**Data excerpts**
= = =

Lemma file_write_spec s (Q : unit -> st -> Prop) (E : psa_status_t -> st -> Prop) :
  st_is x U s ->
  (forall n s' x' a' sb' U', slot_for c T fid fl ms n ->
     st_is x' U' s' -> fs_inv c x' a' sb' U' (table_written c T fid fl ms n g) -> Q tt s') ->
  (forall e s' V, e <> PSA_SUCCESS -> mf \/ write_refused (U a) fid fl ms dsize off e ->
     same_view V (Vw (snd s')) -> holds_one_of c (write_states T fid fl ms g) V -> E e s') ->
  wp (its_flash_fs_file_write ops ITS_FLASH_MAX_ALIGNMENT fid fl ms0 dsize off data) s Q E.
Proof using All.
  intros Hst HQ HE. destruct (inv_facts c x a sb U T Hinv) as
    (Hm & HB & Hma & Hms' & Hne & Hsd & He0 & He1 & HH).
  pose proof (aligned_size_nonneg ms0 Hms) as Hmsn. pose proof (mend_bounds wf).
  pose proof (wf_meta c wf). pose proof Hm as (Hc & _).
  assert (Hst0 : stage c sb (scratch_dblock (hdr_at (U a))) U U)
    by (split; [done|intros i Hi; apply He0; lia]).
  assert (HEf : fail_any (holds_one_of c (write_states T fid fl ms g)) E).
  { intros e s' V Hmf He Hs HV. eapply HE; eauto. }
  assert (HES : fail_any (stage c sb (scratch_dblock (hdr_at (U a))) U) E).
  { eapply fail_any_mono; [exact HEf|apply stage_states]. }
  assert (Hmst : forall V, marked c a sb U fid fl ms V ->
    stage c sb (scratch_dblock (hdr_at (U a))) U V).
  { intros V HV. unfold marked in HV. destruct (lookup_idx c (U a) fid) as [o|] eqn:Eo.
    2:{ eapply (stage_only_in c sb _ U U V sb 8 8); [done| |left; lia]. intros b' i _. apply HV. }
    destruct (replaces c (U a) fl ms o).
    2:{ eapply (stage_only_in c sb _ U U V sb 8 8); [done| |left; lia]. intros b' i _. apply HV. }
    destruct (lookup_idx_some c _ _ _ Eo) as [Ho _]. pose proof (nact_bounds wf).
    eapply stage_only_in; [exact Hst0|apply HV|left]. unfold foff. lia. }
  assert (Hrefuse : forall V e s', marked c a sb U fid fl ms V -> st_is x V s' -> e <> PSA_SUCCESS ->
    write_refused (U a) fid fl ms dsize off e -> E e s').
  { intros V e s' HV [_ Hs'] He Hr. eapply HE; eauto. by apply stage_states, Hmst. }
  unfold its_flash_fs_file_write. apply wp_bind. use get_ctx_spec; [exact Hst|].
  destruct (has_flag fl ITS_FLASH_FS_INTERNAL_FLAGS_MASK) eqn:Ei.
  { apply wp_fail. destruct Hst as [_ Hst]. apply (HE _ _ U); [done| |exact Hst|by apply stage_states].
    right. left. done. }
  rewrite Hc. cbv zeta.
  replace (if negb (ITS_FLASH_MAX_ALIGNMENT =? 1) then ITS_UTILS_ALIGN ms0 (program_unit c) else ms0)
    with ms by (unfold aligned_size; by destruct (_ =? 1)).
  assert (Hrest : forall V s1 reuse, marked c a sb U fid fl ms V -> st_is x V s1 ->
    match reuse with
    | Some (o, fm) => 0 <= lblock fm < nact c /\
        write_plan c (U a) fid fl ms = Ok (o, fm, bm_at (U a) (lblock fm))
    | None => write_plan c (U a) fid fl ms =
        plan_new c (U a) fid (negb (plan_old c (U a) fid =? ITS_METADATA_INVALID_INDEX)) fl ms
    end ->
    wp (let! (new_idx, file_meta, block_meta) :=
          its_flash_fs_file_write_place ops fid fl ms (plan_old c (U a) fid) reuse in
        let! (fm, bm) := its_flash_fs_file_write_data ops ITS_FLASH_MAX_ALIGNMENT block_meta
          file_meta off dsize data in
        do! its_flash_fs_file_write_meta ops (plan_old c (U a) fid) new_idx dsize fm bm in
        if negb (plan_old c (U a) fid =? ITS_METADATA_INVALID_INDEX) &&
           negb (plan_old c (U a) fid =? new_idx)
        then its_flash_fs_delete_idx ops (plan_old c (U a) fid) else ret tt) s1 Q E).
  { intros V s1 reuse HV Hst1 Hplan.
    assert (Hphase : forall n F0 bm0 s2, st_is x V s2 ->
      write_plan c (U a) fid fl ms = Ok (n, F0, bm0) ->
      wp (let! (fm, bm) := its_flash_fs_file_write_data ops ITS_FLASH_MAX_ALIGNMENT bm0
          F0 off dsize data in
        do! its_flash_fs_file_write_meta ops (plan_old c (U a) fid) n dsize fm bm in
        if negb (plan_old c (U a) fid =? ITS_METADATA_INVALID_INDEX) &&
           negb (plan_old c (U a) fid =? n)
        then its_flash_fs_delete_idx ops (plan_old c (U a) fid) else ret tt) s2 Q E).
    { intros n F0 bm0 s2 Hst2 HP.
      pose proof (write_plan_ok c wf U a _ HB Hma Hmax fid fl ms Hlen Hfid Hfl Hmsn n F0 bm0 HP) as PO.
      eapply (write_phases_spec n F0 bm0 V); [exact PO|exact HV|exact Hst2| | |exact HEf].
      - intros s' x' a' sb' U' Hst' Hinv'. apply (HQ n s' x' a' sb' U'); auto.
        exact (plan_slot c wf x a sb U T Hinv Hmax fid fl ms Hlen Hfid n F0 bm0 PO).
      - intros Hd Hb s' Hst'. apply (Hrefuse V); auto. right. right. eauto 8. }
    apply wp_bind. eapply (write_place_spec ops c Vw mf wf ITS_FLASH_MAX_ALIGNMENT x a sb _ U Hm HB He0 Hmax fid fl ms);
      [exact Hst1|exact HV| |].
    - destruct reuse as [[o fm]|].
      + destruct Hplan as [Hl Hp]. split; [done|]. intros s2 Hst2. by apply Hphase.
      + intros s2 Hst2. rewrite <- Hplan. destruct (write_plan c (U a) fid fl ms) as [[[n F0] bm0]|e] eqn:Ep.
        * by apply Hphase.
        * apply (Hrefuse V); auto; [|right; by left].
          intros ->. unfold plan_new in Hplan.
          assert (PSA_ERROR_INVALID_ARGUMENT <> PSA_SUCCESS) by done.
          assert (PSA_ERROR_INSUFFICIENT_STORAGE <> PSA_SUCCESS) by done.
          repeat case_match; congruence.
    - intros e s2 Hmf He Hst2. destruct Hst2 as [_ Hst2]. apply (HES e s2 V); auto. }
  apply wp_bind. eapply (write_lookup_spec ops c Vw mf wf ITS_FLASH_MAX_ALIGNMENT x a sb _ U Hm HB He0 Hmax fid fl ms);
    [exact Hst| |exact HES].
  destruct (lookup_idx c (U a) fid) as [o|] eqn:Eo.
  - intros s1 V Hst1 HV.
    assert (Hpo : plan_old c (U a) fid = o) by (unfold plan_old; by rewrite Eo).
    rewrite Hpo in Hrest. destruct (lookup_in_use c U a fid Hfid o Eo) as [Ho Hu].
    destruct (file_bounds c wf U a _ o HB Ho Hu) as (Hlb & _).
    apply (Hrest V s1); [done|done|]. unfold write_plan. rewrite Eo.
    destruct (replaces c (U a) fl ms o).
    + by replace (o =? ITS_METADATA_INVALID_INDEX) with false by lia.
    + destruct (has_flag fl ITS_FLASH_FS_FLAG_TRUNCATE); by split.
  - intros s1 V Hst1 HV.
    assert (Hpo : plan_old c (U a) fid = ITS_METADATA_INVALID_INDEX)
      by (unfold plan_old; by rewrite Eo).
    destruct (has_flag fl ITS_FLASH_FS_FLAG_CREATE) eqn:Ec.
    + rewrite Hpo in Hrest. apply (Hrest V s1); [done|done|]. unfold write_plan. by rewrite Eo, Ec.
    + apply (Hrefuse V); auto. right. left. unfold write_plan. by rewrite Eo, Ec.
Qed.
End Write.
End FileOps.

= = =

**Task directions**
Retype exactly the line with "destruct (file_bounds c" and each line after it until the records end, and include no other line.

**Answer to the exercise**
    destruct (file_bounds c wf U a _ o HB Ho Hu) as (Hlb & _).
    apply (Hrest V s1); [done|done|]. unfold write_plan. rewrite Eo.
    destruct (replaces c (U a) fl ms o).
    + by replace (o =? ITS_METADATA_INVALID_INDEX) with false by lia.
    + destruct (has_flag fl ITS_FLASH_FS_FLAG_TRUNCATE); by split.
  - intros s1 V Hst1 HV.
    assert (Hpo : plan_old c (U a) fid = ITS_METADATA_INVALID_INDEX)
      by (unfold plan_old; by rewrite Eo).
    destruct (has_flag fl ITS_FLASH_FS_FLAG_CREATE) eqn:Ec.
    + rewrite Hpo in Hrest. apply (Hrest V s1); [done|done|]. unfold write_plan. by rewrite Eo, Ec.
    + apply (Hrefuse V); auto. right. left. unfold write_plan. by rewrite Eo, Ec.
Qed.
End Write.
End FileOps.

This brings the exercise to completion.